Top of SOURCE MATERIAL

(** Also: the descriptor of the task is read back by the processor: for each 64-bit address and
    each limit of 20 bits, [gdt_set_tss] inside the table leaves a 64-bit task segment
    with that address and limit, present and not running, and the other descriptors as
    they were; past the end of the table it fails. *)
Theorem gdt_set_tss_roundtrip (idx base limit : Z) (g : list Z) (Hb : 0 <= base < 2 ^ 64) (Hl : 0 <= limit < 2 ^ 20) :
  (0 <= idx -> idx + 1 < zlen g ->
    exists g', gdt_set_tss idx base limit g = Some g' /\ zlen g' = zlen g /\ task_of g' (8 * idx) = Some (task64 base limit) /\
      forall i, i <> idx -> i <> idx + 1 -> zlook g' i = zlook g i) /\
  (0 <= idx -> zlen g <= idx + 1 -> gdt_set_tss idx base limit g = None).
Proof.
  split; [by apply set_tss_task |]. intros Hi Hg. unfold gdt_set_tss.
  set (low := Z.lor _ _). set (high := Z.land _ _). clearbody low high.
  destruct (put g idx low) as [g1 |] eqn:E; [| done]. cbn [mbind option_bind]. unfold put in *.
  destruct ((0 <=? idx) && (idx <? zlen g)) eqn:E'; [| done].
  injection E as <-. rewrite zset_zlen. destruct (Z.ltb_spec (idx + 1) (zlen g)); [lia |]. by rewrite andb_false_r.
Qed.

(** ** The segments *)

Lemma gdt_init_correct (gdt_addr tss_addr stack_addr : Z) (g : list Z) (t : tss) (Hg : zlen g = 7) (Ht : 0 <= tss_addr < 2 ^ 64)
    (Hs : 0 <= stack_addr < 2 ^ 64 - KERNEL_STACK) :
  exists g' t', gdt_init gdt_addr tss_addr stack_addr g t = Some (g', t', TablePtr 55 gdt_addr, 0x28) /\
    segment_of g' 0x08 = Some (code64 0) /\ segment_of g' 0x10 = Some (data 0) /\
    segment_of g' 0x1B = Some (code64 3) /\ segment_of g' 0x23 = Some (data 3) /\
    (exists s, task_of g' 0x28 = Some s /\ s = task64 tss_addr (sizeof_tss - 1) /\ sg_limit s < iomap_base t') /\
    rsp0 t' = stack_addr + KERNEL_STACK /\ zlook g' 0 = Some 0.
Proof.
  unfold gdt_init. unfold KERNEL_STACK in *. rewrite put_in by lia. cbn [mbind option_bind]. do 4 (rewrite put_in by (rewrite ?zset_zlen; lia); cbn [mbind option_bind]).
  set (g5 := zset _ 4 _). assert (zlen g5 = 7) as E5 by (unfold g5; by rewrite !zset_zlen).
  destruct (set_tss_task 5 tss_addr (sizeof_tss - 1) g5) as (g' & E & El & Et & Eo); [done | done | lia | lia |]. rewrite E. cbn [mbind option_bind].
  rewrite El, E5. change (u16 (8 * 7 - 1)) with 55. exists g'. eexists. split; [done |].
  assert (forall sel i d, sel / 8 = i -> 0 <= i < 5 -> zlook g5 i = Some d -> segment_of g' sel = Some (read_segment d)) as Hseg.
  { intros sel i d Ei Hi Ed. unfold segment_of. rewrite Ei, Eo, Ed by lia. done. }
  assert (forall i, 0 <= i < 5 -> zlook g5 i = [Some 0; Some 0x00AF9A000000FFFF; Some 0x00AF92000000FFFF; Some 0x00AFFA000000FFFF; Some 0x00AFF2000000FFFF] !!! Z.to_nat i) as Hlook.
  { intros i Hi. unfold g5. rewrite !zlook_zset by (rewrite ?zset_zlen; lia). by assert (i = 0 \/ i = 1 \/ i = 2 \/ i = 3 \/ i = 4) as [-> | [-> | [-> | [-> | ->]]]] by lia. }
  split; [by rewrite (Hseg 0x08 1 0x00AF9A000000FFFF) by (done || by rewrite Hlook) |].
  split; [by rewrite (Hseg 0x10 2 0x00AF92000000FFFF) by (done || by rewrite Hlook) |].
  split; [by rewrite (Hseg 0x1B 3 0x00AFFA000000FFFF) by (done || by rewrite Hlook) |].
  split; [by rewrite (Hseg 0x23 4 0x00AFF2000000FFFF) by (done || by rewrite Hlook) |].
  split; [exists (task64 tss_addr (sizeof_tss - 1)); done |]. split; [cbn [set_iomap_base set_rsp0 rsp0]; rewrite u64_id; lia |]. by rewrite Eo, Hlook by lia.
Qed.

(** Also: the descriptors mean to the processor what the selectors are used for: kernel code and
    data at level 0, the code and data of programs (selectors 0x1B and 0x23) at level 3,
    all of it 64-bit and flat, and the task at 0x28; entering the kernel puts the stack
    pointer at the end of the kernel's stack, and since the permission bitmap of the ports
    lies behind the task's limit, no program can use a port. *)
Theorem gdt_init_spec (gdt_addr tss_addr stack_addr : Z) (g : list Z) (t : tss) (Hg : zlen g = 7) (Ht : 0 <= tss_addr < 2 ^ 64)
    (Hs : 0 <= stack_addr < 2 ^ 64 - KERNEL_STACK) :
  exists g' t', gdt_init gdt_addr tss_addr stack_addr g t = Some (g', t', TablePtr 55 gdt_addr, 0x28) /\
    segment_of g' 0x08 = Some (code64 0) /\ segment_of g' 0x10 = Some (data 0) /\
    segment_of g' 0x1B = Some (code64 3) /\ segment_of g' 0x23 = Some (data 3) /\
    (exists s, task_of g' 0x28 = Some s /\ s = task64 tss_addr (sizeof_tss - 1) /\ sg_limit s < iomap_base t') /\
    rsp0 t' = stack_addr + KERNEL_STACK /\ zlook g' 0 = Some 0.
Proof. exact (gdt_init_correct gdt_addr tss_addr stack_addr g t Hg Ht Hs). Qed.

Bottom of SOURCE MATERIAL

**TASK GOAL:**
Working from the material above, restate word for word the lines between the line with "forall i, i" and the line with "split; [by apply", both included, and only those.

**WRITTEN SOLUTION:**
      forall i, i <> idx -> i <> idx + 1 -> zlook g' i = zlook g i) /\
  (0 <= idx -> zlen g <= idx + 1 -> gdt_set_tss idx base limit g = None).
Proof.
  split; [by apply set_tss_task |]. intros Hi Hg. unfold gdt_set_tss.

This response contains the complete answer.